Sesshoumaru observaba a su niña, estaba toda decaída y ni le prestaba atención a la película. No podía creer lo que iba a hacer. ¡Era increíble que se ablandase por unos ojitos de cachorro! ¡Él era respetado por todos! ¡No se dejaba manipular por nadie! Pero llegó esa pequeña y cambió más de lo que cambió por Rin.
—Recoge la basura.— dijo al levantarse e ir a su estudio acompañado por Ryusei.
Al volver, los vasos no estaban y Sakura ya había apagado la televisión.
—¿Dónde dejaste la basura?
—Junto al bote, ya no entraba.
—Póntela.— le pasó su chamarra amarilla.— Vamos a la tienda.
—¿A qué?
—A comprar flanes, pero los ninjas deben prometer que no se los comerán todos en un solo día. No, deben prometer que no más de uno al día.— eso era mucho mejor, lo anterior tenía "lagunas legales", podía dejar solo uno y técnicamente cumplía con su promesa.
Sakura sonrió, se apresuró a ponerse su chamarra, vio a su padre ir a la cocina y volver con una bolsa negra. Salieron de la casa y Sesshoumaru depositó la bolsa en el contenedor de afuera, adiós evidencia.
Una vez que Sakura y Ryusei estuvieron bien sujetos en sus sillas del coche, Sesshoumaru pasó a tomar su lugar.
—Papá.— llamó Sakura, solo recibió un sonido como respuesta.— Le tienes miedo a mamá ¿Verdad? También te regañará por no vigilar bien a los ninjas.— dijo con una sonrisa traviesa que su padre vio desde el retrovisor.
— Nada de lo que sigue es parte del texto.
(* ===== verification/Session.v ===== *)
(** The session manager of [src/core/session.py]: a session is started over the
    workflow, stopped, and caught up with the market after an interruption: the
    catch-up gathers what the logs say about the last resync, plans backfill jobs
    for the missing range, runs them through the resync coordinator, and judges
    the lag. *)

From S2P Require Import Prelude PyFloat PyVal PyEnv Calendar Spread HealthStore Health DataQuality DataService Workers Backfill DataFetch Resync Workflow Profile.

Local Open Scope Z_scope.
Local Open Scope py_scope.

Definition DEFAULT_HASH : string := "sha256:0000000000000000000000000000000000000000000000000000000000000000".
Definition DEFAULT_RESYNC_JOBS_PATH : string := "metrics/resync_jobs.jsonl".
Definition DEFAULT_RESYNC_QUEUE_PATH : string := "metrics/resync_queue.jsonl".
Definition DEFAULT_RESYNC_LATENCY_PATH : string := "metrics/resync_latency.jsonl".
Definition MAJOR_SYMBOLS : list string := ["USDJPY"; "EURUSD"; "GBPUSD"; "AUDUSD"].

(** * Timeframes *)

Definition isdigit (s : string) : bool :=
  negb (String.eqb s "") && forallb (λ c, match digit_of c with Some _ => true | None => false end) (String.list_ascii_of_string s).

Definition drop_first (s : string) : string := match s with String _ r => r | EmptyString => "" end.

(** The number of a text that is all digits. *)
Definition digits (s : string) : option Z := if isdigit s then parse_int s else None.

(** The minutes of "5m", "1h", "m5" or "h1". *)
Definition unit_minutes (token : string) : option Z :=
  let suffixed u k := if ends_with u token then z ← digits (drop_last token); Some (z * k) else None in
  let prefixed u k := if starts_with u token then z ← digits (drop_first token); Some (z * k) else None in
  match suffixed "m" 1 with
  | Some z => Some z
  | None => match suffixed "h" 60 with
      | Some z => Some z
      | None => match prefixed "m" 1 with Some z => Some z | None => prefixed "h" 60 end
      end
  end.

Definition timeframe_to_seconds (value : string) : option Z :=
  let token := lower (strip value) in
  match unit_minutes token with Some z => Some (z * 60) | None => digits token end.

(** The spacing the quality guard of a catch-up expects. *)
Definition expected_minutes (timeframe : string) : Z := default 5 (unit_minutes (lower (strip timeframe))).

(** * The state of the manager *)

(** The context the last start was called with (the caller's object), whether it is
    active, what the last start left, and the parts of the system a catch-up
    reaches: the profile cache, the ingestion, the collector of the caller, the
    queue files and the session snapshots by path, the shared health state. *)
Record SessionState := MkSession {
  given : option SessionContext; running : bool; last_result : option WorkflowResult; session_log_path : option string;
  snapshot_path : option string; last_plan : list string; last_workflow_context : option (WorkflowContext SessionContext);
  profile_cache : list ((string * string) * ModeProfile); s_ingestion : Ingestion; s_collector : option IngestionMetricsCollector;
  queues : list (string * list line); snapshots : list (string * option pyval); health_file : option dict }.

Definition set_world (w : world) (s : SessionState) : SessionState :=
  MkSession (given s) (running s) (last_result s) (session_log_path s) (snapshot_path s) (last_plan s) (last_workflow_context s)
    (profile_cache s) (wset w (s_ingestion s)) (s_collector s) (queues s) (snapshots s) (health_file s).

#[export] Instance session_world : HasWorld SessionState.
Proof. refine {| wget s := wget (s_ingestion s); wset := set_world |}; by intros; try destruct s as [? ? ? ? ? ? ? ? []]. Defined.

Definition set_given (c : SessionContext) (s : SessionState) : SessionState :=
  MkSession (Some c) (running s) (last_result s) (session_log_path s) (snapshot_path s) (last_plan s) (last_workflow_context s)
    (profile_cache s) (s_ingestion s) (s_collector s) (queues s) (snapshots s) (health_file s).
Definition set_paths (log snapshot : string) (s : SessionState) : SessionState :=
  MkSession (given s) (running s) (last_result s) (Some log) (Some snapshot) (last_plan s) (last_workflow_context s)
    (profile_cache s) (s_ingestion s) (s_collector s) (queues s) (snapshots s) (health_file s).
Definition set_plan (l : list string) (s : SessionState) : SessionState :=
  MkSession (given s) (running s) (last_result s) (session_log_path s) (snapshot_path s) l (last_workflow_context s)
    (profile_cache s) (s_ingestion s) (s_collector s) (queues s) (snapshots s) (health_file s).
Definition activate (r : WorkflowResult) (c : WorkflowContext SessionContext) (s : SessionState) : SessionState :=
  MkSession (Some (session c)) true (Some r) (session_log_path s) (snapshot_path s) (last_plan s) (Some c)
    (profile_cache s) (s_ingestion s) (s_collector s) (queues s) (snapshots s) (health_file s).
Definition deactivate (s : SessionState) : SessionState :=
  MkSession (given s) false None None None (last_plan s) None (profile_cache s) (s_ingestion s) (s_collector s) (queues s) (snapshots s) (health_file s).
Definition set_cache (c : list ((string * string) * ModeProfile)) (s : SessionState) : SessionState :=
  MkSession (given s) (running s) (last_result s) (session_log_path s) (snapshot_path s) (last_plan s) (last_workflow_context s)
    c (s_ingestion s) (s_collector s) (queues s) (snapshots s) (health_file s).
Definition set_ingestion (i : Ingestion) (c : option IngestionMetricsCollector) (s : SessionState) : SessionState :=
  MkSession (given s) (running s) (last_result s) (session_log_path s) (snapshot_path s) (last_plan s) (last_workflow_context s)
    (profile_cache s) i c (queues s) (snapshots s) (health_file s).
Definition set_queue (path : string) (l : list line) (s : SessionState) : SessionState :=
  MkSession (given s) (running s) (last_result s) (session_log_path s) (snapshot_path s) (last_plan s) (last_workflow_context s)
    (profile_cache s) (s_ingestion s) (s_collector s) (dset path l (queues s)) (snapshots s) (health_file s).
Definition set_snapshot (path : string) (v : pyval) (s : SessionState) : SessionState :=
  MkSession (given s) (running s) (last_result s) (session_log_path s) (snapshot_path s) (last_plan s) (last_workflow_context s)
    (profile_cache s) (s_ingestion s) (s_collector s) (queues s) (dset path (Some v) (snapshots s)) (health_file s).
Definition set_health_file (d : dict) (s : SessionState) : SessionState :=
  MkSession (given s) (running s) (last_result s) (session_log_path s) (snapshot_path s) (last_plan s) (last_workflow_context s)
    (profile_cache s) (s_ingestion s) (s_collector s) (queues s) (snapshots s) (Some d).

Definition active_context (s : SessionState) : option SessionContext := if running s then given s else None.

(** [replace(mode_context, catch_up_state=...)] on the active session, if it has one. *)
Definition with_state (st : string) (m : ModeContext) : ModeContext :=
  MkModeContext (mc_mode m) (profile m) (clock m) (deterministic_seed m) (data_feeds m) (execution_profile m) (account_gateway m)
    (audit_channel m) (hitl m) st.
Definition set_catch_up (st : string) (s : SessionState) : SessionState :=
  match active_context s with
  | Some c =>
      match mode_context c with
      | Some m => set_given (MkContext (session_id c) (ctx_mode c) (feature_flags c) (Some (with_state st m))) s
      | None => s
      end
  | None => s
  end.

(** ** The parts *)

Section parts.
Context {A : Type}.
Definition in_cache (m : M (list ((string * string) * ModeProfile)) A) : M SessionState A :=
  λ s, let '(r, c) := m (profile_cache s) in (r, set_cache c s).
Definition in_ingestion (m : M Ingestion A) : M SessionState A := zoom s_ingestion (λ i s, set_ingestion i (s_collector s) s) m.
(** The coordinator over the queue file at a path, with a guard of its own. *)
Definition in_resync (path : string) (m : M Resync A) : M SessionState A :=
  zoom (λ s, MkResync (set_quality (GState None None world0) (s_ingestion s)) (dlookup path (queues s)))
    (λ r s, set_ingestion (ingestion r) (s_collector s) (match queue_file r with Some l => set_queue path l s | None => s end)) m.
(** A fetch with the collector of the caller. *)
Definition in_fetching (m : M Fetching A) : M SessionState A :=
  zoom (λ s, Fetch (set_collector (s_collector s) (s_ingestion s)) [] [] None) (λ f s, set_ingestion (ing f) (collector (ing f)) s) m.
(** A health monitor made for the occasion. *)
Definition in_new_monitor (m : M HealthMonitor A) : M SessionState A := zoom (λ _, monitor0 world0) (λ _ s, s) m.
End parts.

(** * What the logs say *)

(** [if key in record and key not in stats: stats[dest] = record[key]] *)
Definition take_missing (record : dict) (stats : dict) (kd : string * string) : dict :=
  match dlookup kd.1 record with Some v => if dmem kd.2 stats then stats else dset kd.2 v stats | None => stats end.

Definition STATS_KEYS : list string := ["catch_up_elapsed_sec"; "catch_up_lag_minutes"; "recovered_symbols"; "failover_used"; "manual_csv_required";
  "cfg_hash"; "data_hash"; "fetch_p95_ms"; "fetch_p99_ms"; "retry_count"; "latency_status"; "determinism_hash"].

Definition stats_of (record : dict) : dict :=
  let stats := as_dict_or_empty (dget "payload" record) in
  let stats := fold_left (take_missing record) (map (λ k, (k, k)) STATS_KEYS) stats in
  let stats := fold_left (take_missing (as_dict_or_empty (dget "context" record)))
    (map (λ k, (k, k)) ["mode"; "board_mode"; "cfg_hash"; "data_hash"]) stats in
  fold_left (take_missing record) [("symbols", "recovered_symbols"); ("since", "since")] stats.

(** The latest lines come first. *)
Fixpoint latest_stats (l : list line) : res dict :=
  match l with
  | [] => Ok []
  | LJson (VDict record) :: l =>
      resync ← in_set (dget "event" record) ["resync.completed"; "resync.simulated"];
      if resync : bool then Ok (stats_of record) else latest_stats l
  | _ :: l => latest_stats l
  end.

(** A conversion of the value at a key, if it is there and can be converted. *)
Definition converted {A} (conv : pyval → res A) (key : string) (record : dict) : res (option A) :=
  match dlookup key record with Some v => coerce conv v | None => Ok None end.

Definition metrics_of (record : dict) : res dict :=
  p95 ← converted py_float "p95_latency_sec" record;
  p99 ← converted py_float "p99_latency_sec" record;
  retry ← converted py_int "retry_count" record;
  flag ← converted py_int "quality_flag" record;
  let ms x := VFloat (fmul x (of_Z 1000)) in
  Ok (opt_field "fetch_p95_ms" ms p95 ++ opt_field "fetch_p99_ms" ms p99 ++
    (if dmem "latency_status" record || dmem "status" record then [("latency_status", dget "latency_status" record or? dget "status" record)] else []) ++
    opt_field "retry_count" VInt retry ++ opt_field "catch_up_lag_minutes" id (dlookup "catch_up_lag_minutes" record) ++
    opt_field "quality_flag" VInt flag).

(** [record.get("phase") in {None, "fetch"}] *)
Definition of_fetch (record : dict) : res bool :=
  match dget "phase" record with VNone => Ok true | v => in_set v ["fetch"] end.

Fixpoint latest_metrics (l : list line) : res dict :=
  match l with
  | [] => Ok []
  | LJson (VDict record) :: l =>
      fetch ← of_fetch record;
      if fetch : bool then p ← metrics_of record; if truthy p then Ok p else latest_metrics l else latest_metrics l
  | _ :: l => latest_metrics l
  end.

(** [_coalesce_int] and [_coalesce_float] *)
Fixpoint coalesce {A} (conv : pyval → res A) (values : list pyval) (dflt : A) : res A :=
  match values with
  | [] => Ok dflt
  | v :: values => x ← coerce conv v; match x with Some x => Ok x | None => coalesce conv values dflt end
  end.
Esa niña le iba a volver loco. ¿Qué había hecho en su vida pasada? Pero lo que más le alteraba, era que ella tenía razón.
08/02/2017
Hasta aquí otra mini historia.
Aclaro que me inspiré en una experiencia que público un usuario en twitter.
En la anterior historia me han puesto que se parece mucho a otra y si tienen el link, pásenmelo. Que yo la desconozco, y sería bueno leerla.
Si me llegó a basar o inspirar en algo, lo pongo. Ya ven que en este mundo aplica lo de "Cualquier parecido con la realidad es mera coincidencia".
Sin más por ahora, me despido por el momento. Espero les gustase.